Aim of the exercise: From the entries below, copy exactly the lines from the one that contains "unfold driver_irq, key_codes." through the one that contains "exists (n1 ++ n2). split.", both included, and only those.

Dataset items:
····················

(** A reader that asks for up to 64 events after each batch of interrupts, with
    the cursor the last call left. *)
Fixpoint reader_session (cursor : Z) (batches : list (list (Z * Z))) : I64 (list (list Z)) :=
  match batches with
  | [] => mret_ []
  | b :: bs =>
      run_actions (irqs b) ;;;
      r <- x86_64_input_events_read_from cursor (Some (replicate 64 inhabitant)) 64 ;;
      let '(count, cursor, events) := r in
      rest <- reader_session cursor bs ;;
      mret_ ((ie_code <$> take (Z.to_nat count) (default [] events)) :: rest)
  end.

Lemma last64_short {A} (l : list A) : (length l <= 64)%nat -> last64 l = l.
Proof. intros. unfold last64. by replace (length l - 64)%nat with 0%nat by lia. Qed.

Lemma last64_length {A} (l : list A) : (length (last64 l) <= 64)%nat.
Proof. unfold last64. rewrite length_drop. lia. Qed.

Lemma last64_last64 {A} (l k : list A) : last64 (last64 l ++ k) = last64 (l ++ k).
Proof.
  unfold last64. rewrite !length_app, length_drop. destruct (decide (length l <= 64)%nat) as [Hl|Hl].
  { replace (length l - 64)%nat with 0%nat by lia. rewrite drop_0. f_equal. lia. }
  rewrite <- drop_app_le by lia. rewrite drop_drop. f_equal. lia.
Qed.

Lemma last64_fmap {A B} (f : A -> B) l : f <$> last64 l = last64 (f <$> l).
Proof. unfold last64. by rewrite fmap_drop, length_fmap. Qed.

(** The numbering of the events of a driver, and what [new] adds to it. *)
Definition added (d d' : driver) (new : list x86_64_input_event) : Prop :=
  dr_events d' = last64 (dr_events d ++ new) /\ dr_next d' = dr_next d + Z.of_nat (length new) /\
  ie_sequence <$> new = seqZ (dr_next d) (Z.of_nat (length new)).

Lemma added_trans d1 d2 d3 n1 n2 : added d1 d2 n1 -> added d2 d3 n2 -> added d1 d3 (n1 ++ n2).
Proof.
  intros (E1 & X1 & S1) (E2 & X2 & S2). split; [by rewrite E2, E1, last64_last64, app_assoc|].
  rewrite length_app, Nat2Z.inj_add. split; [lia|]. rewrite fmap_app, S1, S2, X1, seqZ_app by lia. done.
Qed.

Lemma driver_key_added scancode d : exists e, ie_code e = scancode /\ added d (driver_key scancode d) [e].
Proof.
  unfold driver_key, driver_type, added.
  repeat (case_match; try (eexists; split; [|split; [reflexivity|split; reflexivity]]; reflexivity)).
Qed.

Lemma driver_irq_added scancode vector d :
  (length (dr_events d) <= 64)%nat ->
  exists new, ie_code <$> new = key_codes [(scancode, vector)] /\ added d (driver_irq scancode vector d) new.
Proof.
  intros Hl. assert (Hnil : forall d', dr_events d' = dr_events d -> dr_next d' = dr_next d -> added d d' []).
  { intros d' He Hx. split; [by rewrite app_nil_r, last64_short|]. split; [cbn; lia|done]. }
  unfold driver_irq, key_codes. rewrite filter_cons, filter_nil. cbn [snd].
  destruct (Z.eqb_spec vector 32) as [->|]; [exists []; split; [done|by apply Hnil]|].
  destruct (Z.eqb_spec vector 33) as [->|]; [|exists []; rewrite decide_False by done; split; [done|by apply Hnil]].
  rewrite decide_True by done. destruct (driver_key_added scancode d) as (e & <- & Ha). by exists [e].
Qed.

Lemma driver_irqs_added l d :
  (length (dr_events d) <= 64)%nat ->
  exists new, ie_code <$> new = key_codes l /\ added d (fst (driver_actions (irqs l) d)) new.
Proof.
  revert d. induction l as [|[sc v] l IH]; intros d Hl.
  - exists []. split; [done|]. split; [cbn; by rewrite app_nil_r, last64_short|]. split; [cbn; lia|done].
  - destruct (driver_irq_added sc v d Hl) as (n1 & C1 & A1).
    destruct (IH (driver_irq sc v d)) as (n2 & C2 & A2); [rewrite (proj1 A1); apply last64_length|].
    exists (n1 ++ n2). split.
    + rewrite fmap_app, C1, C2. unfold key_codes. rewrite <- fmap_app, <- filter_app. done.
    + change (irqs ((sc, v) :: l)) with (AIrq sc v :: irqs l). cbn [driver_actions driver_action].
      destruct (driver_actions (irqs l) (driver_irq sc v d)) as [d2 rs] eqn:E. cbn [fst] in *. by eapply added_trans.
Qed.

Lemma filter_all {A} (P : A -> Prop) `{!forall x, Decision (P x)} (l : list A) : (forall x, x ∈ l -> P x) -> filter P l = l.
Proof.
  induction l as [|x l IH]; intros Hl; [done|]. rewrite filter_cons_True by (apply Hl, list_elem_of_here).
  f_equal. apply IH. intros y Hy. by apply Hl, list_elem_of_further.
Qed.

Lemma filter_none {A} (P : A -> Prop) `{!forall x, Decision (P x)} (l : list A) : (forall x, x ∈ l -> ~ P x) -> filter P l = [].
Proof.
  induction l as [|x l IH]; intros Hl; [done|]. rewrite filter_cons_False by (apply Hl, list_elem_of_here).
  apply IH. intros y Hy. by apply Hl, list_elem_of_further.
Qed.

Lemma elem_of_drop_lookup {A} (x : A) n l : x ∈ drop n l -> exists i, l !! i = Some x.
Proof. intros Hx. apply list_elem_of_lookup in Hx as [i Hi]. rewrite lookup_drop in Hi. eauto. Qed.

(** What is past the cursor of a reader that had seen everything. *)
Lemma added_after d d' new :
  (length (dr_events d) <= 64)%nat -> (forall e, e ∈ dr_events d -> ie_sequence e < dr_next d) -> added d d' new ->
  events_after (dr_next d - 1) d' = last64 new.
Proof.
  intros Hl Hold (He & Hx & Hs). unfold events_after. rewrite He. unfold last64. rewrite drop_app, filter_app.
  rewrite filter_none by (intros e Hin; apply elem_of_drop_lookup in Hin as [i Hi]; apply list_elem_of_lookup_2, Hold in Hi; lia).
  rewrite filter_all.
  - cbn [app]. f_equal. rewrite length_app. lia.
  - intros e Hin. apply elem_of_drop_lookup in Hin as [i Hi]. assert (Hsi : (ie_sequence <$> new) !! i = Some (ie_sequence e)) by (by rewrite list_lookup_fmap, Hi).
    rewrite Hs in Hsi. apply lookup_seqZ in Hsi as [-> _]. lia.
Qed.

(** The cursor such a reader is left with. *)
Lemma added_cursor d d' new :
  added d d' new -> last (last64 new) = last new /\
  match last new with Some e => ie_sequence e = dr_next d' - 1 | None => dr_next d' = dr_next d end.
Proof.
  intros (He & Hx & Hs). destruct new as [|e new _] using rev_ind; [split; [done|cbn in *; lia]|].
  split.
  - unfold last64. rewrite drop_app_le by (rewrite length_app; cbn; lia). by rewrite !last_snoc.
  - rewrite last_snoc. rewrite length_app in *. cbn [length] in *.
    assert (Hsi : (ie_sequence <$> new ++ [e]) !! length new = Some (ie_sequence e)) by (by rewrite list_lookup_fmap, list_lookup_middle).
    rewrite Hs in Hsi. apply lookup_seqZ in Hsi as [-> _]. lia.
Qed.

····················

Response for this exercise:
  unfold driver_irq, key_codes. rewrite filter_cons, filter_nil. cbn [snd].
  destruct (Z.eqb_spec vector 32) as [->|]; [exists []; split; [done|by apply Hnil]|].
  destruct (Z.eqb_spec vector 33) as [->|]; [|exists []; rewrite decide_False by done; split; [done|by apply Hnil]].
  rewrite decide_True by done. destruct (driver_key_added scancode d) as (e & <- & Ha). by exists [e].
Qed.

Lemma driver_irqs_added l d :
  (length (dr_events d) <= 64)%nat ->
  exists new, ie_code <$> new = key_codes l /\ added d (fst (driver_actions (irqs l) d)) new.
Proof.
  revert d. induction l as [|[sc v] l IH]; intros d Hl.
  - exists []. split; [done|]. split; [cbn; by rewrite app_nil_r, last64_short|]. split; [cbn; lia|done].
  - destruct (driver_irq_added sc v d Hl) as (n1 & C1 & A1).
    destruct (IH (driver_irq sc v d)) as (n2 & C2 & A2); [rewrite (proj1 A1); apply last64_length|].
    exists (n1 ++ n2). split.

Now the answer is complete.